Como explicar que alguém apareceu do nada em sua vida e em um estalar de dedos se tornou parte dela? Seja um alguém que goste de Teatro Mágico, se emocione com Los Hermanos, ame discutir os rumos do novo jornalismo, escute compreensivamente seu resumo do livro de Harlan Coben, ou simplesmente alguém que odeie isso tudo e ainda consiga te completar e acrescentar à sua coletânea alguns pagodes e divida com você tudo o que aconteceu durante o dia de trabalho. Não importa.
Às vezes a vontade de estar junto, de se fazer entender é maior do que qualquer gosto musical ou literário. Estar junto se faz da compreensão de que mesmo tão diferentes vocês são capazes de prosseguir em frente. O que é muito certo, muito igual, logo perde a graça, e a vontade de ver o outro acaba se resumindo na ação de olhar-se ao espelho.

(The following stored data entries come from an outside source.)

(** * Traffic-safety data warehouse: the ETL pipeline and the fact-table builder

    A shallow embedding of [code/etl.py], [code/creat_fact_table.py],
    [code/fix_driver_age.py], [code/association_mining.py],
    [code/fix_time_issues.py], [code/missing_value_analysis.py] and
    [code/data_quality_check.py].

    A pandas DataFrame is a list of rows (a record per table), in row order.
    A cell that pandas may hold as a number, a string or a missing value is a
    [pyval]; a numeric column with missing values is an [option], a float a
    rational [Qc].  A Python [dict] is a [gmap], a [set] a [gset].  A step that
    can raise returns an [option], [None] being the exception. *)

From Stdlib Require Import Ascii ZArith QArith Qcanon Lia.
From stdpp Require Import base option list strings gmap sorting.

Local Open Scope string_scope.
Local Open Scope Z_scope.

(** ** Python and pandas primitives *)

Module Py.

(** A cell value: an integer, a string, the float NaN or [None]. *)
Inductive pyval : Type :=
  | PyInt (z : Z)
  | PyStr (s : string)
  | PyNaN
  | PyNone.

#[global] Instance pyval_eq_dec : EqDecision pyval.
Proof. solve_decision. Defined.

#[global] Instance pyval_countable : Countable pyval.
Proof.
  refine (inj_countable'
            (fun v => match v with
                      | PyInt z => inl z
                      | PyStr s => inr (inl s)
                      | PyNaN => inr (inr true)
                      | PyNone => inr (inr false)
                      end)
            (fun e => match e with
                      | inl z => PyInt z
                      | inr (inl s) => PyStr s
                      | inr (inr true) => PyNaN
                      | inr (inr false) => PyNone
                      end) _).
  by intros [].
Defined.

(** [v == k] for an integer literal [k]. *)
Definition eq_int (v : pyval) (k : Z) : bool :=
  match v with
  | PyInt z => z =? k
  | _ => false
  end.

(** [v in [k1, k2, ...]] for a list of integer literals. *)
Definition in_ints (v : pyval) (ks : list Z) : bool :=
  existsb (eq_int v) ks.

(** [pd.isna(v)]. *)
Definition isna (v : pyval) : bool :=
  match v with
  | PyNaN | PyNone => true
  | _ => false
  end.

(** [sub in s] on strings. *)
Fixpoint contains (sub s : string) : bool :=
  String.prefix sub s ||
  match s with
  | EmptyString => false
  | String _ s' => contains sub s'
  end.

(** *** Decimal text of integers *)

Definition digit_char (d : Z) : ascii :=
  match d with
  | 0 => "0" | 1 => "1" | 2 => "2" | 3 => "3" | 4 => "4"
  | 5 => "5" | 6 => "6" | 7 => "7" | 8 => "8" | _ => "9"
  end%char.

(** The value of a decimal digit, from its code (48 to 57). *)
Definition digit_val (c : ascii) : option Z :=
  let code := Z.of_N (N_of_ascii c) in
  if (48 <=? code) && (code <=? 57) then Some (code - 48) else None.

(** The digits of [n >= 0], most significant first, in front of [acc]. *)
Fixpoint digits (fuel : nat) (n : Z) (acc : string) : string :=
  match fuel with
  | O => acc
  | S fuel' =>
      let acc' := String (digit_char (n mod 10)) acc in
      if n <? 10 then acc' else digits fuel' (n / 10) acc'
  end.

(** A number of digits no [n >= 0] exceeds. *)
Definition digits_fuel (n : Z) : nat := S (Z.to_nat (Z.log2 n)).

(** [str(z)] *)
Definition str_of_Z (z : Z) : string :=
  if z <? 0 then String "-" (digits (digits_fuel (- z)) (- z) "")
  else digits (digits_fuel z) z "".

Definition is_sign (c : ascii) : bool :=
  match c with
  | "+" | "-" => true
  | _ => false
  end%char.

Fixpoint zeros (n : nat) : string :=
  match n with
  | O => ""
  | S n' => String "0" (zeros n')
  end.

(** [s.zfill(width)]: zeros on the left up to [width], after a leading sign. *)
Definition zfill (width : nat) (s : string) : string :=
  let fill := zeros (width - String.length s) in
  match s with
  | String c rest => if is_sign c then String c (fill +:+ rest) else fill +:+ s
  | EmptyString => fill
  end.

Fixpoint parse_digits (s : string) (acc : Z) : option Z :=
  match s with
  | EmptyString => Some acc
  | String c s' =>
      match digit_val c with
      | Some d => parse_digits s' (10 * acc + d)
      | None => None
      end
  end.

(** [int(s)] for the literals an optional sign and decimal digits make;
    [None] is the [ValueError].  (Python also accepts surrounding blanks and
    single underscores between digits; [str] of an integer has neither.) *)
Definition parse_int (s : string) : option Z :=
  match s with
  | String "-" (String _ _ as s') => Z.opp <$> parse_digits s' 0
  | String "+" (String _ _ as s') => parse_digits s' 0
  | String _ _ => parse_digits s 0
  | EmptyString => None
  end.

(** [astype(str)] of a cell. *)
Definition astype_str (v : pyval) : string :=
  match v with
  | PyInt z => str_of_Z z
  | PyStr s => s
  | PyNaN => "nan"
  | PyNone => "None"
  end.

(** *** Frames *)

(** [Series.median()]: missing values are skipped; the middle value of the
    sorted rest, or the mean of the two middle values; NaN ([None]) when
    nothing is left. *)
Definition median (values : list Qc) : option Qc :=
  let sorted := merge_sort Qcle values in
  let n := length sorted in
  if Nat.even n then
    match n with
    | O => None
    | _ =>
        lo ← sorted !! (n / 2 - 1)%nat;
        hi ← sorted !! (n / 2)%nat;
        Some ((lo + hi) / Q2Qc 2)%Qc
    end
  else sorted !! (n / 2)%nat.

(** [left.merge(right, on=..., how="left")]: every left row, in order, once
    per matching right row (in the right frame's order), or once with the
    right columns missing. *)
Definition merge_left {A B C : Type} (on : A -> B -> bool)
    (matched : A -> B -> C) (unmatched : A -> C)
    (left : list A) (right : list B) : list C :=
  flat_map (fun a =>
              match List.filter (on a) right with
              | [] => [unmatched a]
              | bs => map (matched a) bs
              end) left.

(** [df.drop_duplicates(subset=key)] keeps the first row of each key. *)
Fixpoint drop_duplicates_from {A K : Type} `{EqDecision K}
    (key : A -> K) (seen : list K) (df : list A) : list A :=
  match df with
  | [] => []
  | a :: df' =>
      if bool_decide (key a ∈ seen) then drop_duplicates_from key seen df'
      else a :: drop_duplicates_from key (key a :: seen) df'
  end.

Definition drop_duplicates {A K : Type} `{EqDecision K} (key : A -> K) (df : list A)
    : list A :=
  drop_duplicates_from key [] df.

(** [column.unique()]: the values of a column in the order of their first
    appearance. *)
Definition unique {A : Type} `{EqDecision A} (column : list A) : list A :=
  drop_duplicates id column.

(** [df.groupby(key).agg(count, sum)]: one entry per key that is not
    missing, holding the number of rows of the group that [counted] accepts
    and the sum of their [amount]s.  The grouped frame is read back only by a
    left merge on the key, which is a lookup. *)
Definition groupby_agg {A K : Type} `{Countable K}
    (key : A -> option K) (counted : A -> bool) (amount : A -> Z)
    (df : list A) : gmap K (Z * Z) :=
  foldr (fun a groups =>
           match key a with
           | Some k =>
               let '(n, total) := default (0, 0) (groups !! k) in
               <[k := ((if counted a then n + 1 else n), total + amount a)]> groups
           | None => groups
           end) ∅ df.

(** *** Text *)

(** A character of a text is a code point below U+0100.  [isspace] holds of
    the characters that [str.strip()] removes: U+0009 to U+000D, U+001C to
    U+0020, U+0085 and U+00A0. *)
Definition isspace (c : ascii) : bool :=
  let n := Z.of_N (N_of_ascii c) in
  ((9 <=? n) && (n <=? 13)) || ((28 <=? n) && (n <=? 32)) || (n =? 133) || (n =? 160).

(** A character that [\d] matches: a decimal digit, 0 to 9 alone below
    U+0100. *)
Definition isdecimal (c : ascii) : bool :=
  match digit_val c with
  | Some _ => true
  | None => false
  end.

(** A character of which [str.isdigit()] holds: a decimal digit or one of the
    superscripts two, three and one (U+00B2, U+00B3, U+00B9). *)
Definition isdigit_char (c : ascii) : bool :=
  let n := Z.of_N (N_of_ascii c) in
  isdecimal c || (n =? 178) || (n =? 179) || (n =? 185).

Fixpoint all_chars (p : ascii -> bool) (s : string) : bool :=
  match s with
  | EmptyString => true
  | String c s' => p c && all_chars p s'
  end.

(** [bool(s)]: a text is true when it is not empty. *)
Definition nonempty (s : string) : bool :=
  match s with
  | EmptyString => false
  | String _ _ => true
  end.

(** [s.isdigit()] *)
Definition isdigit (s : string) : bool := nonempty s && all_chars isdigit_char s.

Fixpoint lstrip (s : string) : string :=
  match s with
  | EmptyString => EmptyString
  | String c s' => if isspace c then lstrip s' else s
  end.
(** * Consent agent: a shallow embedding of [basic_agent/consent_agent/consent.py]

    The Python class [ConsentAgent] talks to three collaborators: a Firestore
    collection of consent documents, a Firestore collection of audit
    documents, and two HTTP services reached through [requests.post].  The
    embedding threads an explicit [world] through every method, and reads the
    clock and the failures of the collaborators from an [env] oracle, so that
    every path of the source (including each [except] handler) is a value that
    can be computed and compared. *)

From Stdlib Require Import ZArith Ascii.
From stdpp Require Import base option strings list gmap fin_maps.

Local Open Scope string_scope.
Local Open Scope Z_scope.

(** ** Python values and exceptions *)

(** The values a document of this program holds: [None], booleans, strings
    and [datetime] instants, counted in microseconds from [datetime.min].
    [VTime] is a naive [datetime], as [datetime.utcnow()] returns it; [VAware]
    is a timezone-aware one, as the Firestore client returns every stored
    timestamp. *)
Inductive value : Type :=
  | VNone
  | VBool (b : bool)
  | VStr (s : string)
  | VTime (t : Z)
  | VAware (t : Z).

#[global] Instance value_eq_dec : EqDecision value.
Proof. solve_decision. Defined.

(** Python truthiness, as used by [not x] and [x and y]. *)
Definition truthy (v : value) : bool :=
  match v with
  | VNone => false
  | VBool b => b
  | VStr s => negb (String.eqb s "")
  | VTime _ => true
  | VAware _ => true
  end.

Definition type_name (v : value) : string :=
  match v with
  | VNone => "NoneType"
  | VBool _ => "bool"
  | VStr _ => "str"
  | VTime _ => "datetime.datetime"
  | VAware _ => "DatetimeWithNanoseconds"
  end.

(** The subclasses of [Exception] the program meets; each carries [str(e)]. *)
Inductive exn : Type :=
  | GoogleAPICallError (msg : string)
  | ValueError (msg : string)
  | TypeError (msg : string)
  | OverflowError (msg : string)
  | RequestException (msg : string).

Definition str (e : exn) : string :=
  match e with
  | GoogleAPICallError m | ValueError m | TypeError m | OverflowError m
  | RequestException m => m
  end.

Definition is_GoogleAPICallError (e : exn) : bool :=
  match e with GoogleAPICallError _ => true | _ => false end.

Definition is_Exception (e : exn) : bool := true.

(** ** The agent, its environment and the world it acts on *)

(** The fields [__init__] reads from the process environment. *)
Record ConsentAgent : Type := {
  required_consents : list string;
  default_expiry : Z;
  DATA_DETECTIVE_SERVICE_URL : option string;
  DLP_SERVICE_URL : option string
}.

(** What the collaborators do during one call: the successive readings of
    [datetime.utcnow()], and whether a Firestore read, a consent write, an
    audit write or an HTTP post raises. *)
Record env : Type := {
  clock : nat → Z;
  get_fault : option exn;
  set_fault : option exn;
  audit_fault : option exn;
  post_fault : string → option exn
}.

Record world : Type := {
  user_consents : gmap string (gmap string value);
  consent_audit_logs : list (gmap string value);
  error_log : list string;
  posted : list (string * gmap string value);
  reads : nat
}.

Definition set_user_consents (f : gmap string (gmap string value) → gmap string (gmap string value))
    (w : world) : world :=
  {| user_consents := f (user_consents w);
     consent_audit_logs := consent_audit_logs w;
     error_log := error_log w;
     posted := posted w;
     reads := reads w |}.

Definition add_audit (d : gmap string value) (w : world) : world :=
  {| user_consents := user_consents w;
     consent_audit_logs := consent_audit_logs w ++ [d];
     error_log := error_log w;
     posted := posted w;
     reads := reads w |}.

Definition add_error (msg : string) (w : world) : world :=
  {| user_consents := user_consents w;
     consent_audit_logs := consent_audit_logs w;
     error_log := error_log w ++ [msg];
     posted := posted w;
     reads := reads w |}.

Definition add_post (url : string) (json : gmap string value) (w : world) : world :=
  {| user_consents := user_consents w;
     consent_audit_logs := consent_audit_logs w;
     error_log := error_log w;
     posted := posted w ++ [(url, json)];
     reads := reads w |}.

Definition tick (w : world) : world :=
  {| user_consents := user_consents w;
     consent_audit_logs := consent_audit_logs w;
     error_log := error_log w;
     posted := posted w;
     reads := S (reads w) |}.

(** ** A state and exception monad *)

Inductive result (A : Type) : Type :=
  | Return (a : A)
  | Raise (e : exn).
Arguments Return {A} a.
Arguments Raise {A} e.

Definition M (A : Type) : Type := world → result A * world.

#[global] Instance M_ret : MRet M := λ A a w, (Return a, w).

#[global] Instance M_bind : MBind M := λ A B f m w,
  match m w with
  | (Return a, w') => f a w'
  | (Raise e, w') => (Raise e, w')
  end.

Definition raise {A : Type} (e : exn) : M A := λ w, (Raise e, w).

(** [try: body  except C as e: handler e], where [catches] decides
    [isinstance(e, C)]. *)
Definition try_except {A : Type} (body : M A) (catches : exn → bool)
    (handler : exn → M A) : M A := λ w,
  match body w with
  | (Return a, w') => (Return a, w')
  | (Raise e, w') => if catches e then handler e w' else (Raise e, w')
  end.

(** ** The collaborators *)

(** What [doc.to_dict()] hands back for a stored value: Firestore keeps a
    [datetime] as a timestamp (a naive one is taken as UTC) and returns it
    timezone-aware. *)
Definition from_firestore (v : value) : value :=
  match v with
  | VTime t => VAware t
  | _ => v
  end.

(** [doc.to_dict()] on a stored document. *)
Definition to_dict (stored : gmap string value) : gmap string value :=
  from_firestore <$> stored.

Section Collaborators.
Variable E : env.

(** [datetime.utcnow()] *)
Definition utcnow : M Z := λ w, (Return (clock E (reads w)), tick w).

(** [self.db.collection(self.consent_collection).document(user_id).get()]
    followed by [doc.to_dict()]; [None] stands for a snapshot with
    [doc.exists] false.  The collection holds the documents as they were
    written; reading converts their values. *)
Definition doc_get (user_id : string) : M (option (gmap string value)) := λ w,
  match get_fault E with
  | Some e => (Raise e, w)
  | None => (Return (to_dict <$> user_consents w !! user_id), w)
  end.

(** [doc_ref.set(consent_data)] on the consent collection. *)
Definition doc_set (user_id : string) (d : gmap string value) : M unit := λ w,
  match set_fault E with
  | Some e => (Raise e, w)
  | None => (Return tt, set_user_consents (insert user_id d) w)
  end.

(** [audit_ref.set(...)] on a fresh document of the audit collection. *)
Definition audit_set (d : gmap string value) : M unit := λ w,
  match audit_fault E with
  | Some e => (Raise e, w)
  | None => (Return tt, add_audit d w)
  end.

(** [logging.error(msg)] *)
Definition logging_error (msg : string) : M unit := λ w, (Return tt, add_error msg w).

(** [requests.post(url, json=json)]: the call is recorded, then it may
    raise. *)
Definition requests_post (url : string) (json : gmap string value) : M unit := λ w,
  match post_fault E url with
  | Some e => (Raise e, add_post url json w)
  | None => (Return tt, add_post url json w)
  end.
End Collaborators.

(** [expiry_date < now] for a naive [datetime] right operand: defined between
    two naive instants, a [TypeError] for an aware left operand and for every
    other value. *)
Definition lt_datetime (v : value) (now : Z) : M bool :=
  match v with
  | VTime t => mret (t <? now)
  | VAware _ => raise (TypeError "can't compare offset-naive and offset-aware datetimes")
  | _ => raise (TypeError ("'<' not supported between instances of '" +:+ type_name v
                           +:+ "' and 'datetime.datetime'"))
  end.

É uma coisa de pele, e não digo de cor de pele, mas é algo que supera a isso tudo e só se baseia na vontade e no querer bem. O respeito é mais importante do que a aparência, o sentimento mais profundo do que a adversidade. A gente não pede, não explica, apenas acontece e quando é assim, nem mesmo dizer que essa pessoa não é boa o suficiente para você te faz desistir, seu coração vai à luta.